SOURCE MATERIAL:
(* ===== verification/Buddy.v ===== *)
(** * The buddy page allocator (kernel/page.c, kernel/buddy.c, kernel/kalloc.c)

    The array [pages_ref.pages] is a finite map from page indices to page
    structures, a [struct page *] is [Some index] or [None] for NULL, and the
    array [free_lists] maps an order to the head of its list.  The number of
    pages is a parameter [page_num]; [PAGE_NUM] is the value of page.h.

    The spinlocks of the source are held for the whole of the modelled
    critical sections and released on every path, so the sequential model has
    no lock state; spinlocks themselves are modelled in Spinlock. *)
From S2P Require Import Prelude.

Definition PAGE_START : Z := 0x80600000.
Definition PAGE_SIZE : Z := 0x1000.
Definition KERNBASE : Z := 0x80200000.
Definition PHYSTOP : Z := KERNBASE + 252 * 1024 * 1024.
Definition PAGE_NUM : Z := (PHYSTOP - PAGE_START) / PAGE_SIZE.
Definition PAGE_MAX_ORDER : Z := 10.
Definition PAGE_MAX_DEPTH : Z := PAGE_MAX_ORDER + 1.
Definition PF_FREE_LIST : Z := 1.
Definition PF_FIRST_PAGE : Z := 2.

(** [struct page]. *)
Record page := Page {
  p_index : Z;
  p_flags : Z;
  p_order : Z;
  p_refcnt : Z;
  p_next : option Z
}.

Definition set_index (v : Z) (p : page) : page := Page v (p_flags p) (p_order p) (p_refcnt p) (p_next p).
Definition set_flags (v : Z) (p : page) : page := Page (p_index p) v (p_order p) (p_refcnt p) (p_next p).
Definition set_order (v : Z) (p : page) : page := Page (p_index p) (p_flags p) v (p_refcnt p) (p_next p).
Definition set_refcnt (v : Z) (p : page) : page := Page (p_index p) (p_flags p) (p_order p) v (p_next p).
Definition set_next (v : option Z) (p : page) : page := Page (p_index p) (p_flags p) (p_order p) (p_refcnt p) v.

(** The globals: [pages_ref.pages] and [free_lists]. *)
Record mem := Mem {
  pages : gmap Z page;
  free_lists : gmap Z (option Z)
}.

(** Reading and writing [pages_ref.pages[i]] and [free_lists[k].head];
    outside the arrays the access is undefined. *)
Definition rd (i : Z) : M mem page := fun s => deref (pages s !! i) s.
Definition upd (i : Z) (f : page -> page) : M mem unit := fun s =>
  match pages s !! i with
  | Some p => Done tt (Mem (<[i := f p]> (pages s)) (free_lists s))
  | None => Undef
  end.
Definition rd_head (k : Z) : M mem (option Z) := fun s => deref (free_lists s !! k) s.
Definition wr_head (k : Z) (h : option Z) : M mem unit := fun s =>
  match free_lists s !! k with
  | Some _ => Done tt (Mem (pages s) (<[k := h]> (free_lists s)))
  | None => Undef
  end.

Definition buddy_find_buddy_index (p : page) : Z :=
  if Z.land (Z.shiftr (p_index p) (p_order p)) 1 =? 0
  then u64 (p_index p + Z.shiftl 1 (p_order p))
  else u64 (p_index p - Z.shiftl 1 (p_order p)).

Definition clear_flag (f : Z) (p : page) : page := set_flags (Z.land (p_flags p) (Z.lnot f)) p.
Definition raise_flag (f : Z) (p : page) : page := set_flags (Z.lor (p_flags p) f) p.

Definition buddy_list_pop (k : Z) : M mem (option Z) :=
  h ← rd_head k;
  match h with
  | Some i =>
      p ← rd i;
      wr_head k (p_next p);;
      upd i (set_next None);;
      upd i (clear_flag PF_FREE_LIST);;
      mret (Some i)
  | None => mret None
  end.

Definition buddy_list_push (k : Z) (i : Z) : M mem unit :=
  h ← rd_head k;
  (match h with
   | Some _ => upd i (set_next h)
   | None => upd i (set_next None)
   end);;
  wr_head k (Some i);;
  upd i (raise_flag PF_FREE_LIST).

(** The loop of [buddy_list_remove]: [prev] stands for the cell [pp] points
    to, the list head ([None]) or the [next] field of a page. *)
Fixpoint buddy_list_remove_loop (fuel : nat) (k : Z) (prev cur : option Z) (index : Z)
  : M mem (option Z) :=
  match fuel with
  | O => nofuel
  | S fuel =>
      match cur with
      | None => mret None
      | Some i =>
          p ← rd i;
          if p_index p =? index then
            (match prev with
             | None => wr_head k (p_next p)
             | Some j => upd j (set_next (p_next p))
             end);;
            upd i (set_next None);;
            upd i (clear_flag PF_FREE_LIST);;
            mret (Some i)
          else buddy_list_remove_loop fuel k (Some i) (p_next p) index
      end
  end.

Definition buddy_list_remove (fuel : nat) (k index : Z) : M mem (option Z) :=
  h ← rd_head k;
  buddy_list_remove_loop fuel k None h index.

Definition buddy_is_free_buddy (p b : page) : bool :=
  negb (Z.land (p_flags b) PF_FREE_LIST =? 0) && (p_order b =? p_order p).

(** The [for (i = from + 1; ...)] scan of [buddy_pull_block]; [n] counts the
    orders that are left.  Returns the popped page and [to]. *)
Fixpoint pull_scan (n : nat) (i : Z) : M mem (option (Z * Z)) :=
  match n with
  | O => mret None
  | S n =>
      pg ← buddy_list_pop i;
      match pg with
      | Some x => mret (Some (x, i - 1))
      | None => pull_scan n (i + 1)
      end
  end.

(** The splitting loop [for (i = to; i >= from; --i)]. *)
Fixpoint pull_split (n : nat) (i x : Z) : M mem Z :=
  match n with
  | O => mret x
  | S n =>
      upd x (set_order i);;
      wr_head i (Some x);;
      upd x (raise_flag PF_FREE_LIST);;
      pull_split n (i - 1) (x + Z.shiftl 1 i)
  end.

Definition buddy_pull_block (from : Z) : M mem Z :=
  r ← pull_scan (Z.to_nat (PAGE_MAX_DEPTH - (from + 1))) (from + 1);
  match r with
  | None => panic "out of memory"
  | Some (x, to) =>
      y ← pull_split (Z.to_nat (to - from + 1)) to x;
      upd y (set_order from);;
      mret y
  end.

(** The order loop of [buddy_alloc]. *)
Fixpoint alloc_scan (n : nat) (i size : Z) : M mem (option Z) :=
  match n with
  | O => mret None
  | S n =>
      if size <=? u64 (Z.shiftl 1 i * PAGE_SIZE) then
        pg ← buddy_list_pop i;
        match pg with
        | Some x => mret (Some x)
        | None => y ← buddy_pull_block i; mret (Some y)
        end
      else alloc_scan n (i + 1) size
  end.

Definition buddy_alloc (size : Z) : M mem Z :=
  r ← alloc_scan (Z.to_nat PAGE_MAX_DEPTH) 0 size;
  match r with
  | None => panic "No memory"
  | Some x =>
      upd x (raise_flag PF_FIRST_PAGE);;
      upd x (set_refcnt 1);;
      mret x
  end.

(** [buddy_free]: the recursive call is the merge with the next order.
    [lfuel] bounds the walk of one free list. *)
Fixpoint buddy_free (fuel lfuel : nat) (x : Z) : M mem unit :=
  match fuel with
  | O => nofuel
  | S fuel =>
      p ← rd x;
      if 1 <? p_refcnt p then upd x (set_refcnt (u32 (p_refcnt p - 1)))
      else
        let k := p_order p in
        let bi := buddy_find_buddy_index p in
        upd x (clear_flag PF_FIRST_PAGE);;
        free_bp ← (if k =? PAGE_MAX_ORDER then mret false
                   else b ← rd bi; mret (buddy_is_free_buddy p b));
        if negb free_bp then buddy_list_push k x
        else
          upd x (clear_flag PF_FREE_LIST);;
          upd x (set_next None);;
          r ← buddy_list_remove lfuel k bi;
          match r with
          | None => panic "broken page"
          | Some y =>
              z ← (if Z.land (Z.shiftr bi k) 1 =? 0
                   then upd x (set_order 0);; mret y
                   else upd y (set_order 0);; mret x);
              q ← rd z;
              upd z (set_order (u32 (p_order q + 1)));;
              buddy_free fuel lfuel z
          end
  end.

(** [buddy_init]: clears the arrays, numbers the pages and chains the maximal
    blocks.  [_end] is the linker symbol of the end of the kernel image. *)
Definition zero_page : page := Page 0 0 0 0 None.
Definition max_page_block : Z := Z.shiftl 1 PAGE_MAX_ORDER.

Definition init_block (len i : Z) (p : page) : page :=
  let p := if i <? len - 1 then set_next (Some ((i + 1) * max_page_block)) p else p in
  raise_flag PF_FREE_LIST (set_order PAGE_MAX_ORDER p).

Fixpoint init_index (n : nat) (m : gmap Z page) : gmap Z page :=
  match n with
  | O => m
  | S n => <[Z.of_nat n := set_index (Z.of_nat n) zero_page]> (init_index n m)
  end.

Fixpoint init_blocks (n : nat) (len i : Z) : M mem unit :=
  match n with
  | O => mret tt
  | S n => upd (i * max_page_block) (init_block len i);; init_blocks n len (i + 1)
  end.

Fixpoint clear_lists (n : nat) : gmap Z (option Z) :=
  match n with
  | O => ∅
  | S n => <[Z.of_nat n := None]> (clear_lists n)
  end.

Definition buddy_init (_end page_num : Z) : M mem unit :=
  if PAGE_START <? _end then panic "fix PAGE_START"
  else
    put (Mem (init_index (Z.to_nat page_num) ∅) (clear_lists (Z.to_nat PAGE_MAX_DEPTH)));;
    let len := page_num / max_page_block in
    init_blocks (Z.to_nat len) len 0;;
    wr_head PAGE_MAX_ORDER (Some 0).

(** page.c *)
Definition page_address (p : page) : Z := PAGE_START + PAGE_SIZE * p_index p.

(** The difference of the two char pointers is signed, and so is its
    division; the cast to [page_index] wraps. *)
Definition page_find_by_address (page_num a : Z) : option Z :=
  let index := u64 (Z.quot (a - PAGE_START) PAGE_SIZE) in
  if index <? page_num then Some index else None.

Fixpoint page_find_head_loop (fuel : nat) (page_num index : Z) : M mem (option Z) :=
  match fuel with
  | O => nofuel
  | S fuel =>
      if index <? page_num then
        p ← rd index;
        if negb (Z.land (p_flags p) PF_FIRST_PAGE =? 0) then mret (Some index)
        else page_find_head_loop fuel page_num (u64 (index - 1))
      else mret None
  end.

Definition page_find_head (page_num x : Z) : M mem (option Z) :=
  p ← rd x;
  page_find_head_loop (Z.to_nat page_num + 1) page_num (p_index p).

Definition page_refcnt_inc (page_num pa : Z) : M mem unit :=
  x ← deref (page_find_by_address page_num pa);
  upd x (fun p => set_refcnt (u32 (p_refcnt p + 1)) p).
Definition page_refcnt_dec (page_num pa : Z) : M mem unit :=
  x ← deref (page_find_by_address page_num pa);
  upd x (fun p => set_refcnt (u32 (p_refcnt p - 1)) p).
Definition page_refcnt_get (page_num pa : Z) : M mem Z :=
  x ← deref (page_find_by_address page_num pa);
  p ← rd x;
  mret (p_refcnt p).

(** kalloc.c: one page, by address. *)
Definition kalloc : M mem Z := x ← buddy_alloc PAGE_SIZE; p ← rd x; mret (page_address p).
Definition kfree (page_num pa : Z) : M mem unit :=
  x ← deref (page_find_by_address page_num pa);
  buddy_free (Z.to_nat PAGE_MAX_DEPTH) (Z.to_nat page_num + 1) x.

WHAT YOU HAVE TO DO: Using the entries above, give again exactly the lines from the line holding "wr_head k (Some i);;" through the line holding "to, the list". Include both end lines and nothing else.

RESULT OF THIS EXERCISE:
  wr_head k (Some i);;
  upd i (raise_flag PF_FREE_LIST).

(** The loop of [buddy_list_remove]: [prev] stands for the cell [pp] points
    to, the list head ([None]) or the [next] field of a page. *)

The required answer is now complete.